Uma característica marcante da era moderna é a expansão da Europa e o estabelecimento de hegemonia cultural euro-americana em todo o mundo. Em nenhum lugar isso é mais profundo que na produção de conhecimento sobre o comportamento humano, história, sociedades e culturas. Como resultado, os interesses, preocupações, predileções, neuroses, preconceitos, instituições sociais e categorias sociais de euro-americanos têm dominado a escrita da história humana. Um dos efeitos desse eurocentrismo é a racialização do conhecimento: a Europa é representada como fonte de conhecimento, e os europeus, como conhecedores. Na verdade, o privilégio de gênero masculino como uma parte essencial do ethos europeu está consagrado na cultura da modernidade.

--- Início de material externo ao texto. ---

(* ===== verification/GbtSubmitter.v ===== *)
(** * Block assembly for getblocktemplate pools ([src/submit/gbt_submitter.cc])

    The coinbase transaction, the block text and the cached template, against the
    serialisation of transactions. *)

From stdpp Require Import base numbers list option strings.
From S2P Require Import Prelude Hex Json.

Open Scope Z_scope.
Open Scope cxx_scope.

(** ** Amounts and heights *)

Definition computeBlockSubsidy (height : Z) : Z :=
  let COIN := 100000000 in
  let subsidy := 50 * COIN in
  let halvings := height / 210000 in
  if 64 <=? halvings then 0 else subsidy .>> halvings.

(** [while (height) { le.push_back(height & 0xFF); height >>= 8; }]: four rounds empty a
    32-bit value. *)
Fixpoint height_bytes (fuel : nat) (height : Z) : list Z :=
  match fuel with
  | O => []
  | S fuel => if height =? 0 then [] else u8 (height .& 255) :: height_bytes fuel (height .>> 8)
  end.

Definition bip34_le (height : Z) : list Z :=
  match height_bytes 4 height with [] => [0] | le => le end.

Definition encodeBip34Height (height : Z) : list Z :=
  let le := bip34_le height in put_w2 (zlen le) ++ concat (map put_w2 le).

(** ** Coinbase transactions

    [None] is the [false] return; the output pointer is not null. *)

Definition appendVarInt (v : Z) : list Z := encodeVarIntHex v.

(** [s.size() / 2] *)
Definition half_size (s : list Z) : Z := zlen s / 2.

Definition zeros32_hex : list Z := concat (repeat (str "00") 32).

Definition buildMinimalWitnessCommitmentCoinbase (height_le : Z) (commitment32_hex : list Z) :
    option (list Z) :=
  if negb (zlen commitment32_hex =? 64) then None
  else
    let h := encodeBip34Height height_le in
    let spk := str "6a" ++ str "26" ++ str "aa21a9ed" ++ commitment32_hex in
    Some (str "01000000" ++ appendVarInt 1 ++ zeros32_hex ++ str "ffffffff" ++
          appendVarInt (half_size h) ++ h ++ str "ffffffff" ++ appendVarInt 1 ++
          str "0000000000000000" ++ appendVarInt (half_size spk) ++ spk ++ str "00000000").
(* ===== verification/Adapters.v ===== *)
(** * Pool adapters and the pool router ([src/adapters])

    The queues of normalised work with the policy state of a Stratum connection, the
    interface a pool offers, and the router that polls several pools through it. *)

From stdpp Require Import base numbers list option strings.
From S2P Require Import Prelude Endian Targets Registry Normalizer Json GbtSubmitter.

Open Scope Z_scope.

(** ** The interface ([adapter_base.h]) *)

(** [pollNormalized] returns the adapter after the call and the item, if any. *)
Class Adapter (A : Type) := { pollNormalized : A -> A * option WorkItem }.

(** What the router relies on: polling an idle adapter changes nothing. *)
Class AdapterLaws (A : Type) `{Adapter A} := {
  poll_idle a : (pollNormalized a).2 = None -> (pollNormalized a).1 = a }.

(** ** Stratum adapter ([stratum_adapter.cc]) *)

Inductive State := kDisconnected | kConnecting | kSubscribed | kAuthorized.

Record StratumAdapter := mkStratumAdapter {
  q_ : list NormalizerResult;
  state_ : State;
  extranonce2_size_ : Z;
  extranonce1_hex_ : list Z;
  policy_share_nbits_ : Z;
  policy_vmask_ : Z;
  policy_ntime_min_ : Z;
  policy_ntime_max_ : Z;
  policy_clean_jobs_ : bool;
  force_clean_jobs_ : bool }.

Definition StratumAdapter_init : StratumAdapter :=
  mkStratumAdapter [] kDisconnected 0 [] 0 0 0 0 true false.

Definition with_q (a : StratumAdapter) (q : list NormalizerResult) : StratumAdapter :=
  mkStratumAdapter q (state_ a) (extranonce2_size_ a) (extranonce1_hex_ a) (policy_share_nbits_ a)
    (policy_vmask_ a) (policy_ntime_min_ a) (policy_ntime_max_ a) (policy_clean_jobs_ a)
    (force_clean_jobs_ a).

Definition pollNormalizedFull (a : StratumAdapter) : StratumAdapter * option NormalizerResult :=
  match q_ a with [] => (a, None) | r :: q => (with_q a q, Some r) end.

#[export] Instance stratum_Adapter : Adapter StratumAdapter := {
  pollNormalized a :=
    match q_ a with [] => (a, None) | r :: q => (with_q a q, Some (res_item r)) end }.

(** [None]: the undefined store of the target expansion. *)
Definition enqueueDummy (a : StratumAdapter) (work_id nbits : Z) : option StratumAdapter :=
  target ← compactToTargetU32LE nbits;
  let w := mkWorkItem work_id 0 536870912 0 nbits 0 (repeat 0 8) (repeat 0 8) target target
             0 0 0 0 false false false in
  Some (with_q a (q_ a ++ [mkNormalizerResult w GpuJobConst_default])).

Definition ingestJob (a : StratumAdapter) (inputs : RawJobInputs) : option StratumAdapter :=
  out ← normalizeJob inputs;
  match out with
  | None => Some a
  | Some r => Some (with_q a (q_ a ++ [r]))
  end.

Definition apply_policy (a : StratumAdapter) (i : RawJobInputs) : RawJobInputs :=
  mkRawJobInputs (in_source_id i) (in_job i) (prevhash_be i) (merkle_root_be i) (header_first64 i)
    (if negb (policy_share_nbits_ a =? 0) then policy_share_nbits_ a else share_nbits i)
    (if negb (policy_vmask_ a =? 0) then policy_vmask_ a else in_vmask i)
    (if negb (policy_ntime_min_ a =? 0) then policy_ntime_min_ a else in_ntime_min i)
    (if negb (policy_ntime_max_ a =? 0) then policy_ntime_max_ a else in_ntime_max i)
    (in_extranonce2_size i)
    (if force_clean_jobs_ a then policy_clean_jobs_ a else in_clean_jobs i).

Definition ingestJobWithPolicy (a : StratumAdapter) (inputs : RawJobInputs) : option StratumAdapter :=
  out ← normalizeJob (apply_policy a inputs);
  match out with
  | None => Some a
  | Some r => Some (with_q a (q_ a ++ [r]))
  end.

Definition with_state (a : StratumAdapter) (s : State) (en1 : list Z) (en2 : Z) : StratumAdapter :=
  mkStratumAdapter (q_ a) s en2 en1 (policy_share_nbits_ a)
    (policy_vmask_ a) (policy_ntime_min_ a) (policy_ntime_max_ a) (policy_clean_jobs_ a)
    (force_clean_jobs_ a).

Definition connect (a : StratumAdapter) : StratumAdapter :=
  with_state a kConnecting (extranonce1_hex_ a) (extranonce2_size_ a).
Definition onSubscribed (a : StratumAdapter) (en1_hex : list Z) (en2_size : Z) : StratumAdapter :=
  with_state a kSubscribed en1_hex en2_size.
Definition onAuthorizeOk (a : StratumAdapter) : StratumAdapter :=
  with_state a kAuthorized (extranonce1_hex_ a) (extranonce2_size_ a).

Definition with_policy (a : StratumAdapter) (sn vm tmin tmax : Z) (cj fc : bool) : StratumAdapter :=
  mkStratumAdapter (q_ a) (state_ a) (extranonce2_size_ a) (extranonce1_hex_ a) sn vm tmin tmax cj fc.

Definition updateVarDiff (a : StratumAdapter) (share_nbits : Z) : StratumAdapter :=
  with_policy a share_nbits (policy_vmask_ a) (policy_ntime_min_ a) (policy_ntime_max_ a)
    (policy_clean_jobs_ a) (force_clean_jobs_ a).
Definition setVersionMask (a : StratumAdapter) (vmask : Z) : StratumAdapter :=
  with_policy a (policy_share_nbits_ a) vmask (policy_ntime_min_ a) (policy_ntime_max_ a)
    (policy_clean_jobs_ a) (force_clean_jobs_ a).
Definition setNtimeCaps (a : StratumAdapter) (nmin nmax : Z) : StratumAdapter :=
  with_policy a (policy_share_nbits_ a) (policy_vmask_ a) nmin nmax
    (policy_clean_jobs_ a) (force_clean_jobs_ a).
Definition setCleanJobs (a : StratumAdapter) (flag : bool) : StratumAdapter :=
  with_policy a (policy_share_nbits_ a) (policy_vmask_ a) (policy_ntime_min_ a) (policy_ntime_max_ a)
    flag (force_clean_jobs_ a).
Definition forceCleanJobs (a : StratumAdapter) (force : bool) : StratumAdapter :=
  with_policy a (policy_share_nbits_ a) (policy_vmask_ a) (policy_ntime_min_ a) (policy_ntime_max_ a)
    (policy_clean_jobs_ a) force.
Definition request_text (c : RpcClient) (host path body : list Z) : list Z :=
  str "POST " ++ path ++ str " HTTP/1.1" ++ crlf ++
  str "Host: " ++ host ++ crlf ++
  str "User-Agent: MyCustomBTCMiner/0.1" ++ crlf ++
  str "Content-Type: application/json" ++ crlf ++
  auth_header c ++
  str "Content-Length: " ++ str (pretty (length body)) ++ crlf ++
  str "Connection: close" ++ crlf ++ crlf ++ body.

Section Rpc.
Context {K J : Type} `{ISocket K, Json J}.
Context (make_socket : bool -> option K).

(** [uint8_t buf[4096]]. *)
Definition buf_size : nat := 4096.

(** The receive loop; a timeout tries again.  The inner [None] is a receive error. *)
Fixpoint recv_all (fuel : nat) (k : K) (resp : list Z) : option (K * option (list Z)) :=
  match fuel with
  | O => None
  | S fuel =>
      let '(k, r, bs) := sock_recv k buf_size in
      if r =? 0 then Some (k, Some resp)
      else if r <? 0 then
        if r =? -2 then recv_all fuel k resp else Some (k, None)
      else recv_all fuel k (resp ++ bs)
  end.

(** The client, the socket at the end of the exchange, and the body.  The outer [None] is
    a response that has not ended within the fuel. *)
Definition httpPostJson (fuel : nat) (c : RpcClient) (body : list Z) :
    option (RpcClient * option K * throws (option (list Z))) :=
  match match_url (url_ c) with
  | None => Some (set_error c (str "bad_url"), None, inr None)
  | Some (https, host, port, path) =>
      match port_of https port with
      | inl e => Some (c, None, inl e)
      | inr port =>
          let path := match path with [] => str "/" | _ => path end in
          match make_socket https with
          | None => Some (set_error c (str "connect_failed"), None, inr None)
          | Some k =>
              let '(k, ok) := sock_connect k host port in
              if negb ok then Some (set_error c (str "connect_failed"), Some k, inr None)
              else
                let req := request_text c host path body in
                '(k, sent) ← send_all (length req) k req;
                if negb sent then Some (set_error c (str "send_failed"), Some k, inr None)
                else
                  '(k, resp) ← recv_all fuel k [];
                  match resp with
                  | None => Some (set_error c (str "recv_failed"), Some k, inr None)
                  | Some resp =>
                      match find_sub (crlf ++ crlf) resp with
                      | None => Some (set_error c (str "bad_http"), Some k, inr None)
                      | Some pos => Some (c, Some k, inr (Some (drop (pos + 4) resp)))
                      end
                  end
          end
      end
  end.

Definition call_json (method : list Z) (params : J) : J :=
  jobject [("id"%string, jnumber 1); ("jsonrpc"%string, jstring (str "1.0"));
                 ("method"%string, jstring method); ("params"%string, params)].

(** The tail of [call]: the result of a response text.  The error that is dumped has been
    parsed. *)
Definition call_result (c : RpcClient) (text : list Z) : RpcClient * throws (option J) :=
  match parse text with
  | None => (set_error c (str "bad_json"), inr None)
  | Some resp =>
      if negb (contains resp "error") then (c, inr None)
      else match idx resp "error" with
           | inl e => (c, inl e)
           | inr err =>
               if negb (is_null err) then (set_error c (dump err), inr None)
               else if negb (contains resp "result") then (set_error c (str "no_result"), inr None)
               else match idx resp "result" with
                    | inl e => (c, inl e)
                    | inr r => (c, inr (Some r))
                    end
           end
  end.

Definition call (fuel : nat) (fs : FS) (home : option string) (c : RpcClient)
    (method : list Z) (params : J) : option (RpcClient * option K * throws (option J)) :=
  let '(c, ok) := ensureCookie fs home c in
  if negb ok && (match username_ c with [] => true | _ => false end) then Some (c, None, inr None)
  else
    match dump_text (call_json method params) with
    | inl e => Some (c, None, inl e)
    | inr body =>
        '(c, k, r) ← httpPostJson fuel c body;
        match r with
        | inl e => Some (c, k, inl e)
        | inr None => Some (c, k, inr None)
        | inr (Some text) => let '(c, r) := call_result c text in Some (c, k, r)
        end
    end.

End Rpc.

(** ** Sending *)

(** The socket takes the whole of [d], piece by piece. *)
Inductive takes_all {K} `{ISocket K} : K -> list Z -> Prop :=
  | takes_nil k : takes_all k []
  | takes_send k d k' n :
      d <> [] -> sock_send k d = (k', n) -> 0 < n -> takes_all k' (drop (Z.to_nat n) d) -> takes_all k d.

Section SendLaws.
Context {K : Type} `{SocketLaws K}.

Lemma send_all_spec fuel k data :
  up k -> (length data <= fuel)%nat ->
  exists k' ok n, send_all fuel k data = Some (k', ok) /\ up k' /\ stream k' = stream k /\
    written k' = written k ++ take n data /\ (ok = true -> n = length data).
Proof.
  revert k data. induction fuel as [|fuel IH]; intros k [|b data] Hu Hl; cbn [length] in Hl;
    try lia; try (exists k, true, 0%nat; by rewrite app_nil_r).
  cbn [send_all]. destruct (sock_send k (b :: data)) as [k1 sent] eqn:E.
  destruct (send_law k (b :: data) k1 sent Hu ltac:(done) E) as (Hu1 & Hs & [[Hn Hw]|[Hn Hw]]).
  { rewrite (proj2 (Z.leb_le _ _) Hn). exists k1, false, 0%nat. by rewrite take_0, app_nil_r. }
  rewrite (proj2 (Z.leb_gt _ _)), (proj2 (Z.ltb_ge _ _)) by lia.
  destruct (IH k1 (drop (Z.to_nat sent) (b :: data)) Hu1) as (k2 & ok & n & -> & Hu2 & Hs2 & Hw2 & Hok).
  { rewrite length_drop. cbn [length] in *. lia. }
  exists k2, ok, (Z.to_nat sent + n)%nat. split; [done|]. split; [done|]. split; [congruence|]. split.
  - rewrite Hw2, Hw, <- app_assoc. f_equal. apply take_take_drop.
  - intros Ho. rewrite Hok, length_drop by done. cbn [length] in *. lia.
Qed.

(** The loop succeeds exactly when the socket takes everything. *)
Lemma send_all_takes fuel k data k' ok :
  up k -> (length data <= fuel)%nat -> send_all fuel k data = Some (k', ok) -> (ok = true <-> takes_all k data).
Proof.
  revert k data. induction fuel as [|fuel IH]; intros k [|b data] Hu Hl; cbn [length] in Hl; try lia;
    try (intros [= _ <-]; by split; [constructor|]).
  cbn [send_all]. destruct (sock_send k (b :: data)) as [k1 sent] eqn:E.
  destruct (send_law k (b :: data) k1 sent Hu ltac:(done) E) as (Hu1 & _ & Hn).
  destruct (Z.leb_spec sent 0) as [Hs|Hs].
  - intros [= _ <-]. split; [done|]. inversion 1 as [|? ? k2 n _ E2 Hpos]; subst. rewrite E in E2. injection E2 as <- <-. lia.
  - destruct (zlen (b :: data) <? sent); [done|]. intros E1.
    apply IH in E1; [|done|rewrite length_drop; cbn [length]; lia]. rewrite E1. split.
    + by apply (takes_send _ _ k1 sent).
    + inversion 1 as [|? ? k2 n _ E2 Hpos Ha]; subst. rewrite E in E2. by injection E2 as <- <-.
Qed.

(** A socket that never refuses takes everything. *)
Lemma takes_all_steady k data :
  (forall k d, up k -> d <> [] -> 0 < (sock_send k d).2) -> up k -> takes_all k data.
Proof.
  intros Hs Hu. destruct (send_all_spec (length data) k data Hu ltac:(done)) as (k' & ok & n & E & _).
  apply (send_all_takes (length data) k data k' ok Hu ltac:(done) E). clear n. revert k data Hu k' ok E.
  assert (forall fuel k data k' ok, up k -> send_all fuel k data = Some (k', ok) -> ok = true) as A; [|by eauto].
  induction fuel as [|fuel IH]; intros k [|b data] k' ok Hu; cbn [send_all]; try by intros [= _ <-].
  pose proof (Hs k (b :: data) Hu ltac:(done)) as Hp. destruct (sock_send k (b :: data)) as [k1 sent] eqn:E. cbn [snd] in Hp.
  destruct (send_law k (b :: data) k1 sent Hu ltac:(done) E) as (Hu1 & _).
  rewrite (proj2 (Z.leb_gt _ _)) by lia. destruct (_ <? _); [done|]. by apply IH.
Qed.

End SendLaws.

(** ** Receiving lines *)

(** The bytes available before the next interruption, and what follows them. *)
Fixpoint avail (es : list event) : list Z * list event :=
  match es with
  | EData bs :: es => let '(a, r) := avail es in (bs ++ a, r)
  | _ => ([], es)
  end.

(** A peer never delivers an empty chunk. *)
Definition live (e : event) : Prop := match e with EData [] => False | _ => True end.

Lemma recv_step_byte es b a rest :
  Forall live es -> avail es = (b :: a, rest) ->
  exists es', recv_step es 1 = (1, [b], es') /\ avail es' = (a, rest) /\ Forall live es'.
Proof.
  intros Hl E. destruct es as [|[[|x bs]| |] es]; try done; inversion_clear Hl as [|? ? Hx Hr]; [done|].
  cbn [avail] in E. destruct (avail es) as [a' r'] eqn:Ea. injection E as -> <- <-.
  cbn [recv_step take drop]. destruct bs as [|y bs].
  - exists es. by rewrite Ea.
  - exists (EData (y :: bs) :: es). cbn [avail]. rewrite Ea. split; [done|]. split; [done|]. by constructor.
Qed.

Lemma avail_none es rest :
  Forall live es -> avail es = ([], rest) -> es = rest /\ ~ (exists bs r, rest = EData bs :: r).
Proof.
  intros Hl E. destruct es as [|[[|x bs]| |] es]; try inversion_clear Hl as [|? ? Hx Hr]; try done.
  - cbn in E. injection E as <-. split; [done|]. by intros (? & ? & ?).
  - cbn in E. by destruct (avail es).
  - cbn in E. injection E as <-. split; [done|]. by intros (? & ? & ?).
  - cbn in E. injection E as <-. split; [done|]. by intros (? & ? & ?).
Qed.

(** The status and line of a stream that is interrupted before a newline. *)
Definition cut_short (line : list Z) (rest : list event) : RecvStatus * list Z :=
  match rest with
  | ETimeout :: _ => (kTimeout, [])
  | _ => match line with [] => (kClosed, []) | _ => (kLine, line) end
  end.

Section RecvLaws.
Context {K : Type} `{SocketLaws K}.

Lemma recv_loop_byte fuel k acc b a rest :
  up k -> Forall live (stream k) -> avail (stream k) = (b :: a, rest) ->
  exists k', recv_loop (S fuel) k acc =
      (if b =? 10 then Some (k', kLine, acc) else recv_loop fuel k' (acc ++ [b])) /\
    up k' /\ Forall live (stream k') /\ avail (stream k') = (a, rest) /\ written k' = written k.
Proof.
  intros Hu Hl Ha. destruct (recv_step_byte _ _ _ _ Hl Ha) as (es & Es & Ha' & Hl').
  cbn [recv_loop]. destruct (sock_recv k 1) as [[k1 r] bs] eqn:E.
  destruct (recv_law k 1 k1 r bs Hu ltac:(lia) ltac:(done) E) as (Hu1 & Hw & Hr). rewrite Es in Hr.
  injection Hr as <- <- ->. exists k1. by split_and!.
Qed.

Lemma recv_loop_line fuel k acc line tl rest :
  up k -> Forall live (stream k) -> avail (stream k) = (line ++ 10 :: tl, rest) -> 10 ∉ line ->
  (length line < fuel)%nat ->
  exists k', recv_loop fuel k acc = Some (k', kLine, acc ++ line) /\
    up k' /\ Forall live (stream k') /\ avail (stream k') = (tl, rest) /\ written k' = written k.
Proof.
  revert k acc fuel. induction line as [|b line IH]; intros k acc fuel Hu Hl Ha Hn Hf;
    (destruct fuel as [|fuel]; [cbn in Hf; lia|]); cbn [app] in Ha;
    destruct (recv_loop_byte fuel k acc _ _ _ Hu Hl Ha) as (k1 & -> & Hu1 & Hl1 & Ha1 & Hw1).
  - exists k1. by rewrite app_nil_r.
  - apply not_elem_of_cons in Hn as [Hb Hn]. rewrite (proj2 (Z.eqb_neq b 10)) by done.
    destruct (IH k1 (acc ++ [b]) fuel Hu1 Hl1 Ha1 Hn) as (k' & -> & Hu' & Hl' & Ha' & Hw'); [cbn in Hf; lia|].
    exists k'. rewrite <- app_assoc, Hw', Hw1. done.
Qed.

Lemma recv_loop_cut fuel k acc bs rest :
  up k -> Forall live (stream k) -> avail (stream k) = (bs, rest) -> 10 ∉ bs ->
  (length bs < fuel)%nat ->
  exists k', recv_loop fuel k acc = Some (k', (cut_short (acc ++ bs) rest).1, (cut_short (acc ++ bs) rest).2) /\
    up k' /\ stream k' = tail rest /\ written k' = written k.
Proof.
  revert k acc fuel. induction bs as [|b bs IH]; intros k acc fuel Hu Hl Ha Hn Hf;
    (destruct fuel as [|fuel]; [cbn in Hf; lia|]).
  - apply avail_none in Ha as [<- Hd]; [|done]. rewrite app_nil_r.
    cbn [recv_loop]. destruct (sock_recv k 1) as [[k1 r] bs] eqn:E.
    destruct (recv_law k 1 k1 r bs Hu ltac:(lia) ltac:(done) E) as (Hu1 & Hw & Hr). exists k1.
    destruct (stream k) as [|[d| |] es]; cbn [recv_step] in Hr; [|destruct Hd; eauto| |];
      injection Hr as <- <- Hst; cbn; by destruct acc.
  - destruct (recv_loop_byte fuel k acc _ _ _ Hu Hl Ha) as (k1 & -> & Hu1 & Hl1 & Ha1 & Hw1).
    apply not_elem_of_cons in Hn as [Hb Hn]. rewrite (proj2 (Z.eqb_neq b 10)) by done.
    destruct (IH k1 (acc ++ [b]) fuel Hu1 Hl1 Ha1 Hn) as (k' & -> & Hu' & Hs' & Hw'); [cbn in Hf; lia|].
    exists k'. rewrite <- app_assoc, Hw', Hw1. done.
Qed.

A escravização dos povos africanos e, principalmente, o cotidiano do tráfico humano e as relações de exploração e escravismo colonial no Novo Mundo constituíram espacialidades onde inúmeros estereótipos e projeções sobre as populações negras foram forjados. As mulheres e os homens negros sempre foram estigmatizados como indivíduos exóticos, irracionais, fetichistas, bárbaros, incivilizados, dentre outros adjetivos, classificações e juízos de valores de grande teor etnocêntrico e, sobretudo, racista. A submissão e escravização dos povos africanos geraram várias projeções imagéticas sobre as mulheres e os homens negros, que eram visualizados pelo olhar nocivo do colonizador como meros animais, desprovidos de razão, inteligência, cognoscência, humanidade e cultura. Além de seres animalescos, as populações negras escravizadas também passaram a serem coisificadas como objetos, cargas, mercadorias de grande valor e potencial mercadológico e financeiro no comércio transatlântico. Para Frantz Fanon, as fobias existentes em relação aos indivíduos negros são relacionadas ao medo de seu biológico, pois x negrx é somente vistx como um ser essencialmente biológico. Ou seja, estereotipadx a partir da sua materialidade fenotípica. Assim, houve o desenvolvimento de um processo constante de usurpação da humanidade das populações africanas a partir da dissociação simbólica entre corpo e psique, prática que construiu o imaginário coletivo racista ocidental composto por inúmeros mitos e estereótipos que foram naturalizados e normalizados, propagados historicamente através de dinâmicas citacionais de repetição, nos termos do filósofo Jacques Derrida a partir do pensamento de Judith Butler. A raça, assim como o gênero, são construtos performativos compostos por sequências de atos que operam para estabelecer a aparência da rigidez corporal e da fixidez das identidades, estabelecidos através de dinâmicas de repetições obsessivas nas relações de força, que excluem os indivíduos, estabelecem tabus e constroem os sujeitos abjetos. De acordo com Homi Bhabha:
Como forma de crença dividida e múltipla, o estereótipo requer, para uma significação bem sucedida, uma cadeia contínua e repetitiva de outros estereótipos. O processo pelo qual o ‘mascaramento’ metafórico é inscrito em uma falta, que deve então ser ocultada, cria ao estereótipo sua fixidez e sua qualidade fantasmática – sempre as mesmas histórias sobre a animalidade do negro (…) tem de ser contadas (compulsivamente) repetidamente, e são gratificantes e aterrorizantes de modo diferente a cada vez.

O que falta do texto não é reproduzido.